Aussicht im 2. Basislager
An dieser Stelle muss ich auch einmal mein Staunen darüber zum Ausdruck bringen, welche
fast unmenschliche Leistung die Träger Tag für Tag ablieferten. Morgens bereiteten sie unser
Frühstück und warteten, bis wir fertig gegessen hatten. Dann machten wir uns auf den Weg
für die jeweils nächste Etappe. Sie hingegen bauten die Zelte ab, verstauten das ganze Equipment in große Säcke mit ca. 20 Kg und packten sich diese Säcke auf den Rücken. Dann begannen
sie, den gleichen Weg zu gehen, der wir für die jeweils nächste Etappe zurücklegen mussten –
und dies mit einer Leichtigkeit und einer Geschwindigkeit, die mir absolut unglaublich ­erschien.

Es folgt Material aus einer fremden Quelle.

(** The state of the loop when it tests index [i]. *)
Record BInv (i : nat) (L : Levels) (Q : list ActorHandle) : Prop := {
  b_idx : (i <= length Q)%nat;
  b_dom : forall a, a ∈ Actors -> is_Some (L !! a);
  b_queue : forall k a, Q !! k = Some a ->
    a ∈ Actors ∧ exists l, L !! a = Some l ∧ 0 <= l <= Z.of_nat k;
  b_queued : forall a l, a ∈ Actors -> L !! a = Some l -> l <> INDEX_NONE -> a ∈ Q;
  b_sorted : forall k1 k2 a1 a2 l1 l2, (k1 <= k2)%nat ->
    Q !! k1 = Some a1 -> Q !! k2 = Some a2 -> L !! a1 = Some l1 -> L !! a2 = Some l2 ->
    l1 <= l2;
  b_bound : forall a l k b lb,
    Q !! i = Some a -> L !! a = Some l -> Q !! k = Some b -> L !! b = Some lb ->
    lb <= l + 1;
  b_done : forall k a j b, (k < i)%nat -> Q !! k = Some a -> j ∈ Joints -> Touches j a b ->
    exists l lb, L !! a = Some l ∧ L !! b = Some lb ∧ 0 <= lb <= l + 1;
  b_parent : forall a l, a ∈ Actors -> L !! a = Some l -> l <> INDEX_NONE ->
    (l = 0 ∧ IsDynamic a = false)
    ∨ (1 <= l ∧ IsDynamic a = true
       ∧ exists j b, j ∈ Joints ∧ Touches j a b ∧ L !! b = Some (l - 1));
  b_static : forall a, a ∈ Actors -> IsDynamic a = false -> L !! a = Some 0;
  b_size : exists Qd,
    Q = filter (fun a => IsDynamic a = false) Actors ++ Qd
    ∧ NoDup Qd ∧ forall a, a ∈ Qd -> IsDynamic a = true ∧ a ∈ Actors;
  b_outside : forall a, a ∉ Actors -> L !! a = L0 !! a
}.

Lemma BInv_length (i : nat) (L : Levels) (Q : list ActorHandle) :
  BInv i L Q -> (length Q <= length Actors)%nat.
Proof.
  intros [_ _ _ _ _ _ _ _ _ (Qd & -> & Hnd & Hd) _].
  rewrite length_app. pose proof (filter_both_length Actors) as Hlen.
  assert (length Qd <= length (filter (fun a => IsDynamic a = true) Actors))%nat; [|lia].
  apply submseteq_length, NoDup_submseteq; [done|].
  intros a Ha. apply list_elem_of_filter. by apply Hd.
Qed.

(** Levels that were given stay. *)
Definition Stable (L L' : Levels) : Prop :=
  forall x lx, L !! x = Some lx -> lx <> INDEX_NONE -> L' !! x = Some lx.

Lemma Visit_spec (i : nat) (a : ActorHandle) (l : Z) (b : ActorHandle)
    (L : Levels) (Q : list ActorHandle) :
  BInv i L Q -> Q !! i = Some a -> L !! a = Some l ->
  b = a ∨ (exists j, j ∈ Joints ∧ Touches j a b) ->
  exists L' Q',
    Visit a (L, Q) b = Some (L', Q')
    ∧ BInv i L' Q'
    ∧ Q' !! i = Some a
    ∧ L' !! a = Some l
    ∧ (exists lb, L' !! b = Some lb ∧ 0 <= lb <= l + 1)
    ∧ Stable L L'.
Proof.
  intros HI Hqa Hla Hb.
  destruct (b_queue i L Q HI i a Hqa) as (HaA & l' & Hla' & Hl0 & Hli).
  assert (l' = l) by congruence. subst l'.
  pose proof (lookup_lt_Some _ _ _ Hqa) as Hilt.
  pose proof (BInv_length i L Q HI) as HlenQ.
  assert (HbA : b ∈ Actors).
  { destruct Hb as [->|(j & Hj & Ht)]; [done|].
    apply (Joints_closed j b Hj). by apply (Touches_End j a b). }
  destruct (b_dom i L Q HI b HbA) as [lb Hlb].
  unfold Visit. cbn [fst snd]. rewrite Hlb. cbn [mbind option_bind].
  destruct (decide (lb = INDEX_NONE)) as [->|Hlev].
  2:{ (* already levelled *)
    exists L, Q. split; [done|]. split; [done|]. split; [done|]. split; [done|].
    split; [|by intros x lx]. exists lb. split; [done|].
    pose proof (b_queued i L Q HI b lb HbA Hlb Hlev) as [k Hk]%list_elem_of_lookup.
    destruct (b_queue i L Q HI k b Hk) as (_ & lb' & Hlb' & Hlb0 & _).
    assert (lb' = lb) by congruence. subst lb'.
    split; [lia|]. by apply (b_bound i L Q HI a l k b lb). }
  (* [b] gets its level and is queued *)
  rewrite Hla. cbn [mbind option_bind].
  rewrite wrap32_small by lia.
  assert (Hba : b <> a).
  { intros ->. rewrite Hla in Hlb. inversion Hlb. unfold INDEX_NONE in *. lia. }
  assert (HbQ : b ∉ Q).
  { intros [k Hk]%list_elem_of_lookup.
    destruct (b_queue i L Q HI k b Hk) as (_ & lb' & Hlb' & Hlb0 & _).
    unfold INDEX_NONE in *. assert (lb' = -1) by congruence. lia. }
  assert (Hbdyn : IsDynamic b = true).
  { destruct (IsDynamic b) eqn:E; [done|].
    pose proof (b_static i L Q HI b HbA E). unfold INDEX_NONE in *. congruence. }
  assert (Hother : forall x lx, L !! x = Some lx -> lx <> INDEX_NONE ->
                     <[b:=l + 1]> L !! x = Some lx).
  { intros x lx Hx Hne. rewrite lookup_insert_ne; [done|]. intros <-. congruence. }
  assert (HQ : forall k x, Q !! k = Some x ->
                 exists lx, L !! x = Some lx ∧ 0 <= lx <= Z.of_nat k
                            ∧ <[b:=l + 1]> L !! x = Some lx).
  { intros k x Hk. destruct (b_queue i L Q HI k x Hk) as (_ & lx & Hlx & H0 & Hk').
    exists lx. split_and!; try done. apply Hother; [done|]. unfold INDEX_NONE. lia. }
  exists (<[b:=l + 1]> L), (Q ++ [b]).
  split; [done|]. split_and!.
  - split.
    + rewrite length_app. simpl. lia.
    + intros x Hx. destruct (decide (x = b)) as [->|Hne].
      * rewrite lookup_insert_eq. by eexists.
      * rewrite lookup_insert_ne by done. by apply (b_dom i L Q HI).
    + intros k x Hk. apply lookup_app_Some in Hk as [Hk|[Hge Hk]].
      * destruct (b_queue i L Q HI k x Hk) as (HxA & _).
        destruct (HQ k x Hk) as (lx & _ & Hr & Hx'). split; [done|]. by exists lx.
      * apply list_lookup_singleton_Some in Hk as [Hk ->]. split; [done|].
        exists (l + 1). rewrite lookup_insert_eq. split; [done|]. lia.
    + intros x lx HxA Hx Hne. destruct (decide (x = b)) as [->|Hxb].
      * apply elem_of_app. right. by apply list_elem_of_singleton.
      * rewrite lookup_insert_ne in Hx by done. apply elem_of_app. left.
        by apply (b_queued i L Q HI x lx).
    + intros k1 k2 a1 a2 l1 l2 Hle H1 H2 Hl1 Hl2.
      apply lookup_app_Some in H2 as [H2|[Hge2 H2]].
      * assert (H1' : Q !! k1 = Some a1).
        { pose proof (lookup_lt_Some _ _ _ H2).
          rewrite lookup_app_l in H1 by lia. done. }
        destruct (HQ k1 a1 H1') as (x1 & Hx1 & _ & Hx1').
        destruct (HQ k2 a2 H2) as (x2 & Hx2 & _ & Hx2').
        assert (x1 = l1) by congruence. assert (x2 = l2) by congruence. subst.
        by apply (b_sorted i L Q HI k1 k2 a1 a2).
      * apply list_lookup_singleton_Some in H2 as [_ ->].
        rewrite lookup_insert_eq in Hl2. inversion Hl2; subst l2.
        apply lookup_app_Some in H1 as [H1|[_ H1]].
        -- destruct (HQ k1 a1 H1) as (x1 & Hx1 & _ & Hx1').
           assert (x1 = l1) by congruence. subst.
           by apply (b_bound i L Q HI a l k1 a1 l1).
        -- apply list_lookup_singleton_Some in H1 as [_ ->].
           rewrite lookup_insert_eq in Hl1. inversion Hl1. lia.
    + intros a' l' k x lx Ha' Hl' Hk Hlx.
      rewrite lookup_app_l in Ha' by done.
      assert (a' = a) by congruence. subst a'.
      rewrite lookup_insert_ne in Hl' by done.
      assert (l' = l) by congruence. subst l'.
      apply lookup_app_Some in Hk as [Hk|[_ Hk]].
      * destruct (HQ k x Hk) as (x1 & Hx1 & _ & Hx1').
        assert (x1 = lx) by congruence. subst.
        by apply (b_bound i L Q HI a l k x lx).
      * apply list_lookup_singleton_Some in Hk as [_ ->].
        rewrite lookup_insert_eq in Hlx. inversion Hlx. lia.
    + intros k x j y Hk Hx Hj Ht.
      rewrite lookup_app_l in Hx by lia.
      destruct (b_done i L Q HI k x j y Hk Hx Hj Ht) as (lx & ly & Hlx & Hly & Hy).
      exists lx, ly. split; [|split; [|done]].
      * destruct (HQ k x Hx) as (x1 & Hx1 & _ & Hx1'). congruence.
      * apply Hother; [done|]. unfold INDEX_NONE. lia.
    + intros x lx HxA Hx Hne. destruct (decide (x = b)) as [->|Hxb].
      * rewrite lookup_insert_eq in Hx. inversion Hx; subst lx. right.
        split; [lia|]. split; [done|].
        destruct Hb as [?|(j & Hj & Ht)]; [done|].
        exists j, a. split; [done|]. split; [unfold Touches in *; tauto|].
        rewrite lookup_insert_ne by done. rewrite Hla. f_equal. lia.
      * rewrite lookup_insert_ne in Hx by done.
        destruct (b_parent i L Q HI x lx HxA Hx Hne)
          as [?|(H1 & Hd & j & y & Hj & Ht & Hy)]; [by left|].
        right. split; [done|]. split; [done|]. exists j, y.
        split; [done|]. split; [done|]. apply Hother; [done|]. unfold INDEX_NONE. lia.
    + intros x HxA Hxs. rewrite lookup_insert_ne by congruence.
      by apply (b_static i L Q HI).
    + destruct (b_size i L Q HI) as (Qd & HQd & Hnd & Hd).
      exists (Qd ++ [b]). split; [by rewrite HQd, app_assoc|]. split.
      * apply NoDup_app. split; [done|]. split; [|apply NoDup_singleton].
        intros x Hx Hxb. apply list_elem_of_singleton in Hxb. subst x.
        apply HbQ. rewrite HQd. apply elem_of_app. by right.
      * intros x Hx. apply elem_of_app in Hx as [Hx|Hx]; [by apply Hd|].
        apply list_elem_of_singleton in Hx. by subst x.
    + intros x Hx. rewrite lookup_insert_ne by (intros <-; done).
      by apply (b_outside i L Q HI).
  - by apply lookup_app_l_Some.
  - by rewrite lookup_insert_ne.
  - exists (l + 1). rewrite lookup_insert_eq. split; [done|]. lia.
  - exact Hother.
Qed.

So überholten sie uns nach kurzer Zeit und zogen an uns vorbei, um im nächsten Halt oder im
nächsten Camp ein Zelt für unser Mittag- oder Abendessen aufzubauen und das Essen zuzubereiten. Sie waren in der Regel so schnell, dass alles fix und fertig war, wenn wir endlich fix
und fertig von unserer Tagesetappe kamen und uns auf einen heißen Tee und ein leckeres
­Essen freuten.
Da täglich aber mehrere Gruppen auf dem Inka-Trail unterwegs sind und zu jeder Gruppe
mehrere Träger gehören, laufen alles in allem rund 500 Personen pro Tag auf dem Trail. So
kommt es, dass man als Wanderer ständig von Trägern überholt wird und so immer wieder vor
Augen geführt bekommt, wie sie mit 20 Kilo auf dem Rücken in gazellenartiger Leichtigkeit
über die Stufen springen, die einem selbst das Grauen ins Gesicht und die Luft aus der Lunge
zwingen.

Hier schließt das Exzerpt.